▶ **Task to complete**: The lines to copy are those holding the string "strings" in the entries below.

*-*-*

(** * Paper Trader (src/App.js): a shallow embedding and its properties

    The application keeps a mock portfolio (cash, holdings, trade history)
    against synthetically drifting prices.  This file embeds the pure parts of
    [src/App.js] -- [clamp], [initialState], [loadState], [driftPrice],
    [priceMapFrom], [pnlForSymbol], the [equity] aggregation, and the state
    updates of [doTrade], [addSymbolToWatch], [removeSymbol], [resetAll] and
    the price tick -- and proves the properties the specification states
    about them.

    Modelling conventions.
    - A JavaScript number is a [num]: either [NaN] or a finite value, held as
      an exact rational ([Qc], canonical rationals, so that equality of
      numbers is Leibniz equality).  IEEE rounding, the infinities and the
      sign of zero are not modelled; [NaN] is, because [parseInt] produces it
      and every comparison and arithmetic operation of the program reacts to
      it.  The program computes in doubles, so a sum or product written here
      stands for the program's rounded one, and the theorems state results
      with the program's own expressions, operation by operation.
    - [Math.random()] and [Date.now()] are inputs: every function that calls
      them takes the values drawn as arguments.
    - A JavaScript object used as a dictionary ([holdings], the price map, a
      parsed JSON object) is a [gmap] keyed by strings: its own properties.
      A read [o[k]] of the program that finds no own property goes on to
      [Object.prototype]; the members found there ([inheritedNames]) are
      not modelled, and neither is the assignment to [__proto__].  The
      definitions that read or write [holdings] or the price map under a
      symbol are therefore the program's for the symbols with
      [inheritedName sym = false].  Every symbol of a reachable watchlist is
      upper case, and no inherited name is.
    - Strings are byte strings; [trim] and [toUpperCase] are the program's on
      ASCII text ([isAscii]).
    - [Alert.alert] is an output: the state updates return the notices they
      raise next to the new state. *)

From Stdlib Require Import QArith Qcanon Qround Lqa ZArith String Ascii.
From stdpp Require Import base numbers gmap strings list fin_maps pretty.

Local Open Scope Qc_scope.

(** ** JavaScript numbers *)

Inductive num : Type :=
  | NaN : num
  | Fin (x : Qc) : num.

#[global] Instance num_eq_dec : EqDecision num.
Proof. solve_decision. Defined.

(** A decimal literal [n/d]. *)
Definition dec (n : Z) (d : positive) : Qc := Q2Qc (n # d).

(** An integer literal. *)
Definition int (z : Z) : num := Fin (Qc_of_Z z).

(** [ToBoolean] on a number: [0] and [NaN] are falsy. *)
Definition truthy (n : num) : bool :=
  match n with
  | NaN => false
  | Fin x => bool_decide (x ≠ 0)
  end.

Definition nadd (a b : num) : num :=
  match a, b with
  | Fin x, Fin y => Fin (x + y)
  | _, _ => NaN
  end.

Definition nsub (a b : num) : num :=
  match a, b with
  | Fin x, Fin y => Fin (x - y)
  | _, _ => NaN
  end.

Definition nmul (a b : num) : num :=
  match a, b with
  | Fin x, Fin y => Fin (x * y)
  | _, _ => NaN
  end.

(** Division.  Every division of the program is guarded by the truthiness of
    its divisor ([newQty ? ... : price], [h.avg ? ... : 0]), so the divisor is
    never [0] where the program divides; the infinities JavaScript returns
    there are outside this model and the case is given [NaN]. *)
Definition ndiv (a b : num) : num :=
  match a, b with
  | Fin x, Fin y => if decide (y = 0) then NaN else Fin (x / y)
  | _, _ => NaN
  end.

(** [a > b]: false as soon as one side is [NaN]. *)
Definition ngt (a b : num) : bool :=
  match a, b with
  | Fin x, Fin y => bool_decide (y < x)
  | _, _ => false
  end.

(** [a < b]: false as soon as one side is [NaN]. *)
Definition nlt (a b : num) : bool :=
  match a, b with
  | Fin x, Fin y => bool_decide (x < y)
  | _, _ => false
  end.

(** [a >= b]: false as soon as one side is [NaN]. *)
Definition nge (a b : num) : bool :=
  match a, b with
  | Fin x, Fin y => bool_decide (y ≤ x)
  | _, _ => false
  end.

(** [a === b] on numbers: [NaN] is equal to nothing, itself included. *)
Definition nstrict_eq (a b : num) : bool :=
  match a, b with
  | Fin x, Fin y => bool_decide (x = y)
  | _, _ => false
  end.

*-*-*

▶ **Exercise solution**:
      parsed JSON object) is a [gmap] keyed by strings: its own properties.
    - Strings are byte strings; [trim] and [toUpperCase] are the program's on
From stdpp Require Import base numbers gmap strings list fin_maps pretty.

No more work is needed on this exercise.